Il y a quelques mois, j’ai fini La zone du dehors d’Alain Damasio. J’en suis ressorti avec des impressions mitigées, qui ont fini par se décanter. Pour une bonne partie, j’ai eu l’impression que la narration avait du mal à savoir où elle allait, que les séquences se juxtaposent dans une certaine confusion thématique – et que même si j’ai du mal avec les arcs narratifs lisses et stéréotypés, un peu de cohérence ne fait pas de mal non plus.
Mais y’a quelques points qui m’ont bien intéressés.

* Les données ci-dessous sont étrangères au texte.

Lemma close_with_owns fd err s : owns [fd] s -> triple o s (close_with fd err) (fun r s' => match r with inl _ => owns [] s' | inr fd => owns [fd] s' end).
Proof. intros H. apply triple_sys. cbn [bind]. apply triple_ret. destruct (o (CloseFd fd) s). by apply owns_closed. Qed.

Lemma connect_health_owns path port s : owns [] s ->
  triple o s (connect_health path port) (fun r s' => match r with inl _ => owns [] s' | inr fd => owns [fd] s' end).
Proof.
  intros Hs. unfold connect_health.
  assert (Hsock : forall d (k : answer (Socket d false) -> prog (bytes + Z)) Q,
    (forall e s', owns [] s' -> triple o s' (k (inl e)) Q) -> (forall fd s', owns [fd] s' -> triple o s' (k (inr fd)) Q) ->
    triple o s (Sys (Socket d false) k) Q).
  { intros d k Q H1 H2. apply triple_sys. destruct (o (Socket d false) s : res Z) as [e|fd] eqn:E.
    - apply H1. destruct Hs as (Hn & Hf & Hm). split; [done|]. cbn. split; [done|by rewrite Hm].
    - apply H2. rewrite <- E. apply owns_made; [done|by rewrite E|done]. }
  assert (Hconn : forall fd a s (err : Z -> bytes), owns [fd] s -> triple o s (c <~ sys (Connect fd a) ;;
      match c with inl e => close_with fd (err e) | inr _ => Ret (inr fd) end)
    (fun r s' => match r with inl _ => owns [] s' | inr fd => owns [fd] s' end)).
  { intros fd a s1 err H1. apply triple_sys. cbn [bind]. assert (H2 := owns_used fd s1 (Connect fd a) (o (Connect fd a) s1) H1 eq_refl eq_refl eq_refl).
    destruct (o (Connect fd a) s1 : res unit); [by apply close_with_owns|by apply triple_ret]. }
  destruct (negb _); apply Hsock; cbn [bind]; try (intros e s1 H1; by apply triple_ret); intros fd s1 H1.
  - by apply (Hconn fd _ s1 (fun e => #"connect to 127.0.0.1:" ++ to_string port ++ #" failed: " ++ strerror e)).
  - destruct (sun_path_size <=? length path); [by apply close_with_owns|].
    by apply (Hconn fd _ s1 (fun e => #"connect to " ++ path ++ #" failed: " ++ strerror e)).
Qed.
(** [initColors()], given what [curses.has_colors()] answers. *)
Definition initColors (has_colors : bool) (g : globals) : globals :=
  if negb (COLOR_ATTR_INITIALIZED g) then
    if has_colors then
      let '(_, color_attr) :=
        fold_left (fun '(colorpair, ca) '(name, _) =>
                     let colorpair := colorpair + 1 in
                     (colorpair, dict_set name (color_pair colorpair) ca))
                  COLOR_LIST (0, g_COLOR_ATTR g) in
      let format_tags :=
        fold_left (fun ft colorLabel =>
                     match dict_get colorLabel color_attr with
                     | Some a => dict_set (color_tag colorLabel) a ft
                     | None => ft
                     end)
                  (keys color_attr) (g_FORMAT_TAGS g) in
      mkGlobals true color_attr format_tags
    else mkGlobals true (g_COLOR_ATTR g) (g_FORMAT_TAGS g)
  else g.

Definition getColor (g : globals) (color : string) : result Z :=
  match dict_get color (g_COLOR_ATTR g) with
  | Some a => Ok a
  | None => Raise (KeyError color)
  end.

(** *** The panel *)

Record Panel : Type := mkPanel {
  win : option window;   (* associated curses subwindow *)
  startY : Z;            (* top in parent window when created *)
  height : Z;            (* preferred (max) height of panel, -1 if infinite *)
  isDisplaced : bool;    (* window isn't in the right location *)
  maxY : Z;
  maxX : Z
}.

Definition set_win (w : option window) (p : Panel) : Panel :=
  mkPanel w (startY p) (height p) (isDisplaced p) (maxY p) (maxX p).
Definition set_startY (v : Z) (p : Panel) : Panel :=
  mkPanel (win p) v (height p) (isDisplaced p) (maxY p) (maxX p).
Definition set_isDisplaced (b : bool) (p : Panel) : Panel :=
  mkPanel (win p) (startY p) (height p) b (maxY p) (maxX p).
Definition set_bounds (yx : Z * Z) (p : Panel) : Panel :=
  mkPanel (win p) (startY p) (height p) (isDisplaced p) yx.1 yx.2.

Definition _resetBounds (self : Panel) : Panel :=
  match win self with
  | Some w => set_bounds (getmaxyx w) self
  | None => set_bounds (-1, -1) self
  end.

(** [Panel.__init__(lock, height)]; the lock is only stored. *)
Definition Panel_init (height : Z) : Panel :=
  _resetBounds (mkPanel None (-1) height false (-1) (-1)).

(** [Panel.recreate(stdscr, startY, maxX)]: the panel after the call and
    what the call returned or raised. *)
Definition recreate (stdscr : screen) (startY0 : Z) (maxX0 : Z) (self : Panel)
  : Panel * result bool :=
  let '(y, x) := scr_maxyx stdscr in
  let self := _resetBounds self in
  if bool_decide (is_Some (win self)) && (startY0 >? y) then (self, Ok false)
  else
    let newHeight := Z.max 0 (y - startY0) in
    let newHeight :=
      if negb (height self =? -1) then Z.min newHeight (height self) else newHeight in
    if negb (startY self =? startY0) || (newHeight >? maxY self) || isDisplaced self
       || (negb (maxX self =? maxX0) && negb (maxX0 =? -1))
    then
      let self := set_startY startY0 self in
      let startY1 := Z.min startY0 (y - 1) in
      let x := if negb (maxX0 =? -1) then Z.min x maxX0 else x in
      match subwin stdscr newHeight x startY1 0 with
      | Ok w => (set_win (Some w) self, Ok true)
      | Raise e => (self, Raise e)
      end
    else (self, Ok false).

Definition clear (self : Panel) : Panel :=
  match win self with
  | Some w =>
      let self := set_isDisplaced (startY self >? (getparyx w).1) self in
      let self :=
        if negb (isDisplaced self) then set_win (Some (erase w)) self else self in
      _resetBounds self
  | None => self
  end.

Definition refresh (self : Panel) : Panel :=
  match win self with
  | Some w =>
      if negb (isDisplaced self) then set_win (Some (Curses.refresh w)) self else self
  | None => self
  end.

(** [Panel.addstr(y, x, msg, attr)] *)
Definition addstr (y x : Z) (msg : string) (attr : Z) (self : Panel) : Panel :=
  match win self with
  | Some w =>
      if (maxX self >? x) && (maxY self >? y) && negb (isDisplaced self)
      then set_win (Some (Curses.addstr y x (PyStr.slice_to (maxX self - x - 1) msg) attr w)) self
      else self
  | None => self
  end.

(** *** [Panel.addfstr]: writing markup *)

Definition maxint : Z := 9223372036854775807.

(** [list.remove(x)]: drops the first element equal to [x]; [None] stands
    for the [ValueError] raised when there is none. *)
Fixpoint list_remove {A} `{EqDecision A} (x : A) (l : list A) : option (list A) :=
  match l with
  | [] => None
  | y :: l' => if decide (x = y) then Some l' else (y ::.) <$> list_remove x l'
  end.

(** One turn of [for tag in ...] over the pair [(nextTag, nextTagIndex)]. *)
Definition scan_tag (msg : string) (acc : option string * Z) (tag : string)
  : option string * Z :=
  let tagLoc := PyStr.find tag msg in
  if negb (tagLoc =? -1) && (tagLoc <? acc.2) then (Some tag, tagLoc) else acc.

(** The whole [for] loop, started from [(None, maxint)]. *)
Definition next_tag (tags : list string) (msg : string) : option string * Z :=
  fold_left (scan_tag msg) tags (None, maxint).

(** The local variables of [addfstr] that the [while] loop changes, and
    the region it writes to. *)
Record fstate : Type := mkFstate {
  f_x : Z;
  f_msg : string;
  formatting : list Z;
  expectedCloseTags : list string;
  f_win : window
}.

Inductive step_result : Type :=
  | Next (st : fstate)
  | Raised (e : exn) (w : window).

(** [while self.maxX > x and len(msg) > 0] *)
Definition loop_cond (maxX0 : Z) (st : fstate) : bool :=
  (maxX0 >? f_x st) && (PyStr.len (f_msg st) >? 0).

(** [if nextTag:] *)
Definition tag_found (nextTag : option string) : option string :=
  match nextTag with
  | Some t => if PyStr.truthy t then Some t else None
  | None => None
  end.

(** [attr = 0; for format in formatting: attr |= format] *)
Definition union_attr (fmt : list Z) : Z := fold_left Z.lor fmt 0.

En vrac :
Le vitalisme
Une des choses que La zone du dehors a clarifié pour moi, c’est que Damasio me semble attaché moins à l’anarchisme qu’à un genre de vitalisme. “Oui, tout foisonne, tout bouillonne, ça pose plein de problèmes mais c’est génial”.
J’ai l’impression que cette appréciation du vitalisme se trouve aussi dans Les furtifs, et dans une moindre mesure dans La horde du Contrevent – mais aussi beaucoup dans ce que Damasio a pu écrire sur la zad de Notre-Dame des Landes il y a quelques années.

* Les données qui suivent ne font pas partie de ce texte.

(** * ClickUp MCP server: the JSON-RPC dispatcher, the tool catalog and the
      tool executor of [clickup_mcp_server.py], embedded in Rocq.

    Python values that travel through the server are decoded JSON documents;
    dictionaries are finite maps with string keys.  The remote ClickUp API is
    an arbitrary deterministic function of the calls issued so far; every
    remote call is appended to a log.  The one object the server mutates in
    place, the [arguments] dictionary of a tool call, lives in a small heap
    and is passed by reference. *)

From stdpp Require Import gmap strings list fin_maps pretty.
From Stdlib Require Import ZArith Ascii.

#[local] Open Scope Z_scope.
#[local] Open Scope string_scope.
#[local] Open Scope list_scope.

(** ** Decoded JSON values *)

#[local] Unset Elimination Schemes.
Inductive json : Type :=
| JNull
| JBool (b : bool)
| JInt (z : Z)
| JFloat (bits : Z)   (* an IEEE-754 binary64 value, by its bit pattern *)
| JStr (s : string)
| JList (l : list json)
| JDict (d : gmap string json).
#[local] Set Elimination Schemes.

(** A dictionary literal [{k1: v1, ..., kn: vn}] with distinct keys. *)
Definition dict_lit (kvs : list (string * json)) : gmap string json :=
  list_to_map kvs.

(** ** Exceptions

    Every exception the server can meet is a subclass of [Exception]; what the
    dispatcher observes of one is its class and [str(e)]. *)

Inductive exn_class :=
| ValueError | KeyError | IndexError | TypeError | AttributeError
| RequestException.

Record exn := Exn { exn_class_of : exn_class; exn_str : string }.

Definition except (A : Type) : Type := exn + A.

(** ** Python primitives on decoded values *)

Definition type_name (v : json) : string :=
  match v with
  | JNull => "NoneType"
  | JBool _ => "bool"
  | JInt _ => "int"
  | JFloat _ => "float"
  | JStr _ => "str"
  | JList _ => "list"
  | JDict _ => "dict"
  end.

Definition no_attribute {A} (v : json) (attr : string) : except A :=
  inl (Exn AttributeError
         ("'" +:+ type_name v +:+ "' object has no attribute '" +:+ attr +:+ "'")).

Definition not_subscriptable {A} (v : json) : except A :=
  inl (Exn TypeError ("'" +:+ type_name v +:+ "' object is not subscriptable")).

Definition not_iterable {A} (v : json) : except A :=
  inl (Exn TypeError ("'" +:+ type_name v +:+ "' object is not iterable")).

(** Truth value of [v] in a condition or on the left of [or]. *)
Definition py_truthy (v : json) : bool :=
  match v with
  | JNull => false
  | JBool b => b
  | JInt z => negb (z =? 0)%Z
  | JFloat bits => negb (bits mod 2 ^ 63 =? 0)%Z
  | JStr s => negb (String.eqb s "")
  | JList l => match l with [] => false | _ => true end
  | JDict d => match map_to_list d with [] => false | _ => true end
  end.

(** [s1 in s2] on two strings. *)
Fixpoint is_substring (p s : string) : bool :=
  String.prefix p s
  || match s with
     | EmptyString => false
     | String _ s' => is_substring p s'
     end.

(** A string is held as the UTF-8 encoding of the Python [str]; a byte
    [10xxxxxx] continues the character begun before it. *)
Definition is_continuation_byte (c : ascii) : bool :=
  let n := nat_of_ascii c in
  (128 <=? n)%nat && (n <? 192)%nat.

(** The characters (code points) of a string, each as its own string. *)
Fixpoint code_points (s : string) : list string :=
  match s with
  | EmptyString => []
  | String c s' =>
      let continued :=
        match s' with
        | String c' _ => is_continuation_byte c'
        | EmptyString => false
        end in
      match code_points s' with
      | chunk :: rest =>
          if continued then String c chunk :: rest
          else String c EmptyString :: chunk :: rest
      | [] => [String c EmptyString]
      end
  end.

(** The characters of a string, each as a one-character string. *)
Definition str_chars (s : string) : list json := JStr <$> code_points s.

(** [iter(v)], forced: the elements a [for] loop over [v] visits.  A list
    gives its elements and a string its characters, in order.  A dictionary
    gives its keys; the finite map does not record the order in which the keys
    were inserted, which is the order Python visits them in, so what is proved
    of a loop over the keys of a dictionary is proved only where that order
    cannot be seen. *)
Definition py_iter (v : json) : except (list json) :=
  match v with
  | JList l => inr l
  | JDict d => inr (JStr <$> (map_to_list d).*1)
  | JStr s => inr (str_chars s)
  | _ => not_iterable v
  end.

Et ça m’aide à comprendre pourquoi tout ne me parle pas dans les récits de Damasio : le vitalisme c’est sa came à lui, et pas trop la mienne. Et que y’a aussi d’autres choses que ça dans l’anarchisme (genre des courants qui sont plus “l’ordre moins le pouvoir”). Et que c’est bien aussi.
Le patriarcat
Ouch. La zone du dehors, en terme de féminisme, c’est tendu. Et j’ai l’impression que c’est un point aveugle des écrits de Damasio depuis longtemps.
Je renvoie ici à la série d’articles (encore en cours) de Mélissa et Lunar, qui ont fait une analyse des Furtifs sous ce prisme, avec plein de dataviz : https://dérivation.fr/furtifs/.
La société de l’évaluation
Les passages sur la société de l’évaluation m’ont bien parlé. En bonne partie parce que pour moi ça donnait du sens à ce qui se passe dans le néo-management qui se retrouve fréquemment dans la startup-nation.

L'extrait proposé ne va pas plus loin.